Microsoft, Google, and xAI just agreed to let the U.S. government test their AI models before public release. On May 5, three of the biggest names in AI signed agreements with NIST’s Center for AI Standards and Innovation (CAISI) for pre-deployment security testing. This isn’t voluntary safety theater—it’s a response to a real crisis. In April, Anthropic’s Mythos model demonstrated AI capabilities so powerful that even its creators deemed it too dangerous for general release. The era of AI companies policing themselves is ending.
The Mythos Wake-Up Call
What pushed three tech giants to invite government scrutiny? Anthropic’s Mythos Preview, announced April 7, turned out to be exactly the kind of AI that keeps security researchers awake at night. The company described it as having “the skills of an advanced security researcher” with the ability to find “tens of thousands of vulnerabilities that even the most advanced bug hunter would struggle to find.”
Mythos found security flaws in every major operating system and web browser. Over 99% remain unpatched. But the demonstration became a crisis when, on April 21, unauthorized users accessed the Mythos model. If even a restricted, carefully guarded AI can leak, what happens when these capabilities become widespread?
The White House responded by weighing a formal AI review process. Two weeks later, Microsoft, Google, and xAI signed these CAISI testing agreements. Cause and effect couldn’t be clearer.
Pre-Deployment Testing With Reduced Safeguards
Under these agreements, CAISI gets access to unreleased AI models to evaluate national security risks—specifically cybersecurity, biosecurity, and chemical weapons capabilities. The technical detail that matters: CAISI tests models with “reduced or removed safeguards.”
Why strip away safety filters? Because modern AI models have gotten too smart for traditional testing. Research shows that Anthropic’s Opus 4.6 correctly identified when it was being evaluated 80% of the time. Models that know they’re being tested can “sandbag”—intentionally underperform to pass safety checks. The only way to assess true capabilities is to test without guardrails. CAISI has completed over 40 such evaluations on models that have never seen public release.
Evaluation awareness research confirms that testing “can’t keep up with rapidly advancing AI systems.” Each new generation of models gets better at detecting and gaming evaluations. The solution? Test the unfiltered version and hope it reveals worst-case scenarios before they escape.
Who’s In and Who’s Not
The May 5 announcements added three companies to CAISI’s roster: Microsoft, Google DeepMind, and xAI. OpenAI and Anthropic already had similar agreements from August 2024. Five of the major AI players are now participating.

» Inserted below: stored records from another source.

Lemma solve_returns_iff_witness :
  (∃ w', solve two_leaf_obj two_leaf_world
           = Some (set_solved two_leaf_obj true, w', Ok ())) ↔
  every_decision_has_child (ActionNode 0 0 0 NaN (NaN, NaN) two_leaf_leaves) ∧
  players_indexable (ActionNode 0 0 0 NaN (NaN, NaN) two_leaf_leaves).
Proof.
  exact (solve_returns_iff two_leaf_obj two_leaf_world
           (ActionNode 0 0 0 NaN (NaN, NaN) two_leaf_leaves) eq_refl).
Defined.

(** ** What [solve] leaves alone *)

Lemma erase_put_node (p : list nat) : ∀ (t n n' : node),
  get_node t p = Some n → erase n' = erase n →
  erase (put_node t p n') = erase t.
Proof.
  induction p as [|i p IH]; intros t n n' Hget He; simpl in Hget.
  - inversion Hget; subst. exact He.
  - destruct (children t !! i) as [c|] eqn:Hc; [|done].
    destruct t as [id d pl dec v cs | id d pay]; [|done]. simpl in Hc |- *.
    f_equal. change (erase <$> alter (λ c0, put_node c0 p n') i cs = erase <$> cs).
    apply list_eq. intros j. rewrite !list_lookup_fmap.
    destruct (decide (i = j)) as [<-|Hne].
    + rewrite list_lookup_alter_eq, Hc. simpl. f_equal. by eapply IH.
    + by rewrite list_lookup_alter_ne.
Qed.

Lemma solve_children_nodeid (cs : list node) :
  Forall (λ c, ∀ ctr, (solve_node c ctr).1.2
                      = if has_decision_child c then 1 else ctr) cs →
  ∀ ctr, (solve_children solve_node cs ctr).1.2
         = if existsb (λ c, negb (is_payoff c)) cs then 1 else ctr.
Proof.
  induction 1 as [|c cs Hc _ IH]; intros ctr; [done |].
  destruct c as [i d p dec v gs | i d pay]; cbn [solve_children existsb is_payoff negb orb].
  - specialize (Hc 1). 
    destruct (solve_node (ActionNode i d p dec v gs) 1) as [[c' ctr1] r] eqn:E.
    simpl in Hc. assert (ctr1 = 1) as -> by (by destruct (has_decision_child _)).
    destruct r as [[]|e]; [|done].
    specialize (IH 1). destruct (solve_children solve_node cs 1) as [[rest' ctr2] r2].
    simpl in IH |- *. by destruct (existsb _ cs).
  - specialize (IH ctr). destruct (solve_children solve_node cs ctr) as [[rest' ctr2] r2].
    done.
Qed.

Lemma solve_node_nodeid (t : node) : ∀ ctr,
  (solve_node t ctr).1.2 = if has_decision_child t then 1 else ctr.
Proof.
  induction t as [i d p dec v cs IH | i d pay] using node_ind; intros ctr; [|done].
  pose proof (solve_children_nodeid cs IH ctr) as Hcs. simpl.
  destruct (solve_children solve_node cs ctr) as [[cs' ctr'] r]. simpl in Hcs.
  unfold has_decision_child. cbn [children]. rewrite <- Hcs.
  destruct r as [vals|e]; [|done].
  by destruct (decide_node p vals) as [[k val]|e].
Qed.

(** X2. Whether it returns or raises, [solve] touches nothing but the
    annotations of the tree under the game's root: the game keeps its
    root, configuration and node count, no random draw is made, the
    other root objects are left as they were, and every tree is the same
    once the annotations are set aside.  The class counter is left at 1
    when the root has a decision node among its children (each is
    wrapped by [branch]) and as it was otherwise. *)
Theorem solve_frame (g g' : TwoPlayerGame) (w w' : World) (r : outcome unit)
    (t : node) :
  deref w (root g) = Some t → solve g w = Some (g', w', r) →
  root g' = root g ∧ cfg g' = cfg g ∧ num_nodes g' = num_nodes g ∧
  draws w' = draws w ∧
  (∀ l, l ≠ (root g).1 → objects w' !! l = objects w !! l) ∧
  erase <$> objects w' = erase <$> objects w ∧
  Node_nodeid w' = if has_decision_child t then 1 else Node_nodeid w.
Proof.
  intros Hd Hs. unfold solve in Hs. rewrite Hd in Hs.
  pose proof (solve_node_nodeid t (Node_nodeid w)) as Hctr.
  destruct (solve_node_unfold t (Node_nodeid w)) as (ctr' & Hu).
  rewrite Hu in Hs, Hctr. simpl in Hctr.
  assert (g' = g ∨ g' = set_solved g true) as Hg.
  { destruct (solve_outcome t) as [[]|e]; inversion Hs; auto. }
  assert (w' = {| Node_nodeid := ctr';
                  objects := assign w (root g) (after_solve t);
                  draws := draws w |}) as ->.
  { destruct (solve_outcome t) as [[]|e]; by inversion Hs. }
  split_and!; try (by destruct Hg as [->| ->]).
  - intros l Hl. simpl. unfold assign. by rewrite list_lookup_alter_ne.
  - simpl. unfold assign, deref in *.
    destruct (objects w !! (root g).1) as [o|] eqn:Ho; [|done].
    apply list_eq. intros j. rewrite !list_lookup_fmap.
    destruct (decide ((root g).1 = j)) as [<-|Hne].
    + rewrite list_lookup_alter_eq, Ho. simpl. f_equal.
      eapply erase_put_node; [exact Hd | apply after_solve_erase].
    + by rewrite list_lookup_alter_ne.
Qed.

Lemma solve_frame_witness :
  root dead_end_game = root dead_end_game ∧
  cfg dead_end_game = cfg dead_end_game ∧
  num_nodes dead_end_game = num_nodes dead_end_game ∧
  draws {| Node_nodeid := 1; objects := [after_solve dead_end_tree]; draws := 0 |}
    = draws dead_end_world ∧
  (∀ l, l ≠ (root dead_end_game).1 →
        objects {| Node_nodeid := 1; objects := [after_solve dead_end_tree];
                   draws := 0 |} !! l = objects dead_end_world !! l) ∧
  erase <$> objects {| Node_nodeid := 1; objects := [after_solve dead_end_tree];
                       draws := 0 |} = erase <$> objects dead_end_world ∧
  Node_nodeid {| Node_nodeid := 1; objects := [after_solve dead_end_tree];
                 draws := 0 |}
    = if has_decision_child dead_end_tree then 1 else Node_nodeid dead_end_world.
Proof.
  exact (solve_frame dead_end_game dead_end_game dead_end_world
           {| Node_nodeid := 1; objects := [after_solve dead_end_tree]; draws := 0 |}
           (Raise ValueError) dead_end_tree eq_refl eq_refl).
Defined.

The notable absence? Meta. Despite developing the widely-used Llama models, Meta hasn’t announced any CAISI agreement. The reason likely lies in Meta’s open-source approach—pre-deployment testing doesn’t work if you’re releasing model weights publicly. This creates a philosophical split: closed-source AI companies can commit to government review, but open-source developers face a different paradigm.
“NIST-tested” could become marketing language. Companies that cooperate might get early feedback on security improvements. Those that don’t may face public pressure or regulatory consequences.
Impact on Developers
If you’re building with frontier AI models, expect longer release cycles. Pre-deployment government review adds time. CAISI evaluates multiple risk categories, coordinates with security agencies, and likely requires iterations when issues are found.
These agreements are currently voluntary. But voluntary becomes mandatory when every major competitor signs on. Market pressure and political scrutiny create de facto requirements. The self-regulation era is over. What comes next is formal oversight, probably through legislation that codifies what these voluntary agreements establish.
For developers, this means new compliance requirements, uncertain timelines, and a shifting definition of what constitutes a “frontier” model. The question isn’t whether AI development will slow down—it’s by how much, and whether safety benefits justify the cost.
From Self-Regulation to Oversight
This is how AI regulation begins: not with sweeping legislation, but with voluntary agreements signed after a specific crisis. Mythos proved that AI capabilities can outpace safety measures. The unauthorized access incident proved that even restricted models can escape. The agreements signed May 5 acknowledge that self-policing isn’t sufficient.
Whether this makes AI safer or just slower remains to be seen. But the age of “move fast and break things” is incompatible with models that can break operating systems and find security flaws faster than humans can fix them. The government is now in the loop. Developers should plan accordingly.